▶ **PROBLEM DESCRIPTION**
Each line from the opening of the records that follow to the line with "sw_names : NoDup" needs to be written out exactly. Add nothing.

(AVAILABLE DATA Opens)

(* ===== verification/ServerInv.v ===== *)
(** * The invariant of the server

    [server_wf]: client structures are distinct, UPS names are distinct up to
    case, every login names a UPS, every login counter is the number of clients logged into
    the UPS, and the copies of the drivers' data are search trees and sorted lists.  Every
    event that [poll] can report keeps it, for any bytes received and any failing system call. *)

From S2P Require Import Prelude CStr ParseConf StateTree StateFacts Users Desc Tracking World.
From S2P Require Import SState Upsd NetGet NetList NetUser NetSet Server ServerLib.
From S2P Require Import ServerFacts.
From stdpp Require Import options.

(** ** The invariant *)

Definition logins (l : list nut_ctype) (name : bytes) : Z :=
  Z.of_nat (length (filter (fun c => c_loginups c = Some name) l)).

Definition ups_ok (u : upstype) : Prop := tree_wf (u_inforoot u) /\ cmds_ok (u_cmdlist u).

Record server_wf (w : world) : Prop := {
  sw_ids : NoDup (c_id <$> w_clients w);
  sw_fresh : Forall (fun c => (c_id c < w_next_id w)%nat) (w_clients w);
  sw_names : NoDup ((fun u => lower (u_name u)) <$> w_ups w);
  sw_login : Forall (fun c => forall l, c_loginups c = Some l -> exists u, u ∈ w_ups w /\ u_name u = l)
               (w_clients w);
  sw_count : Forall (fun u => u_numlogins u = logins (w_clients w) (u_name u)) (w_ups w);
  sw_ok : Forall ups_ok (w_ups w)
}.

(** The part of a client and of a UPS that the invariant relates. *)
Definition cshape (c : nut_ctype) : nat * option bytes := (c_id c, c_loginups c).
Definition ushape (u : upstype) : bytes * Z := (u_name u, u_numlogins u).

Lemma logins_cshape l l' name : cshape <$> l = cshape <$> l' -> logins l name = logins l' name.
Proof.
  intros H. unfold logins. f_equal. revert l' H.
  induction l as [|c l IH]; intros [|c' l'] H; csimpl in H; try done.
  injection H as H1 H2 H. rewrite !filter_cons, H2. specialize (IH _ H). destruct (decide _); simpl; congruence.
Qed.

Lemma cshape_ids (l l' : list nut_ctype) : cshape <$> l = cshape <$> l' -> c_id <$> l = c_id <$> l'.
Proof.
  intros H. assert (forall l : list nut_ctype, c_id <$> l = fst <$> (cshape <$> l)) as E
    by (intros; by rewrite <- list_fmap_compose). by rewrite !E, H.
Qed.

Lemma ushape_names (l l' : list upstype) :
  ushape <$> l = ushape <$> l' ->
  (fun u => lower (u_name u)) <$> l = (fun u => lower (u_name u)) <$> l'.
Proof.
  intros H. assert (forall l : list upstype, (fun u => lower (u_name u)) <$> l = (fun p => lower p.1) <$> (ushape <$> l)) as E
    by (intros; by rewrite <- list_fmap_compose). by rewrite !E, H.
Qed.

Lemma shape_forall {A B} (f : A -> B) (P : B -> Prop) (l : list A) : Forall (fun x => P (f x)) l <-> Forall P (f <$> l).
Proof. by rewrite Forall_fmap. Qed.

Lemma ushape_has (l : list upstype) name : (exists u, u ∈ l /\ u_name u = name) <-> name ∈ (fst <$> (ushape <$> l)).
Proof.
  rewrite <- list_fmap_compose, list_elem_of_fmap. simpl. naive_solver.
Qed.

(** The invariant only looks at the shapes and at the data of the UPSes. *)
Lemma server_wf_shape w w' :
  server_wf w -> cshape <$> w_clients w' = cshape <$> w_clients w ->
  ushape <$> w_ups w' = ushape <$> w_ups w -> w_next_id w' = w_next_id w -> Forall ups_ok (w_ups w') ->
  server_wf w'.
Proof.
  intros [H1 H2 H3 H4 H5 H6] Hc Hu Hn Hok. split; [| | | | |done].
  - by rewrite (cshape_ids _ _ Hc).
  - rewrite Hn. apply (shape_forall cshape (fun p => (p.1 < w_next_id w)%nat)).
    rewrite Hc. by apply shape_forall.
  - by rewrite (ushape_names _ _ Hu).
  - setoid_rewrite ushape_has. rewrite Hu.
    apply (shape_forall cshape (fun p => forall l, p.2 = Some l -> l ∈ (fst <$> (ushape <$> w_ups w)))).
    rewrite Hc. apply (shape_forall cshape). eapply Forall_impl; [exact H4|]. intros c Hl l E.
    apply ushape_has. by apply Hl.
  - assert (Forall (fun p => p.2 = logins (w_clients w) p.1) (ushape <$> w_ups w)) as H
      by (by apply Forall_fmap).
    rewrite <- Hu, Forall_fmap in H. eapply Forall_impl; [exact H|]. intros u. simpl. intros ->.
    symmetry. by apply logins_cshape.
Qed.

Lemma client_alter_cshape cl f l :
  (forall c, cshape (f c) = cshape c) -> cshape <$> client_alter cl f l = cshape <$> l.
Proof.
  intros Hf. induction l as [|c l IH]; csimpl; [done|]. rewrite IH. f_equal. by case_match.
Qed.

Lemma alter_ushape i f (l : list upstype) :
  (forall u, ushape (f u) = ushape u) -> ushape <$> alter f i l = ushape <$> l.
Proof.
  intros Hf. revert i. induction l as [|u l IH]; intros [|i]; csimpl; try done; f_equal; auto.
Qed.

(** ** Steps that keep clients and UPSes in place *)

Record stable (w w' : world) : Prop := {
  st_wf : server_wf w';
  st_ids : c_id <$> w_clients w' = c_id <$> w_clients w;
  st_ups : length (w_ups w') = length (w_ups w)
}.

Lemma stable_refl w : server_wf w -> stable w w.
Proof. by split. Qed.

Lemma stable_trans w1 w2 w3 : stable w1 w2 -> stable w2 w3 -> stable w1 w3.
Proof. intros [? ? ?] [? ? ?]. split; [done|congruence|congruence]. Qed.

(AVAILABLE DATA Closes)

▶ **EXERCISE ANSWER**
(* ===== verification/ServerInv.v ===== *)
(** * The invariant of the server

    [server_wf]: client structures are distinct, UPS names are distinct up to
    case, every login names a UPS, every login counter is the number of clients logged into
    the UPS, and the copies of the drivers' data are search trees and sorted lists.  Every
    event that [poll] can report keeps it, for any bytes received and any failing system call. *)

From S2P Require Import Prelude CStr ParseConf StateTree StateFacts Users Desc Tracking World.
From S2P Require Import SState Upsd NetGet NetList NetUser NetSet Server ServerLib.
From S2P Require Import ServerFacts.
From stdpp Require Import options.

(** ** The invariant *)

Definition logins (l : list nut_ctype) (name : bytes) : Z :=
  Z.of_nat (length (filter (fun c => c_loginups c = Some name) l)).

Definition ups_ok (u : upstype) : Prop := tree_wf (u_inforoot u) /\ cmds_ok (u_cmdlist u).

Record server_wf (w : world) : Prop := {
  sw_ids : NoDup (c_id <$> w_clients w);
  sw_fresh : Forall (fun c => (c_id c < w_next_id w)%nat) (w_clients w);
  sw_names : NoDup ((fun u => lower (u_name u)) <$> w_ups w);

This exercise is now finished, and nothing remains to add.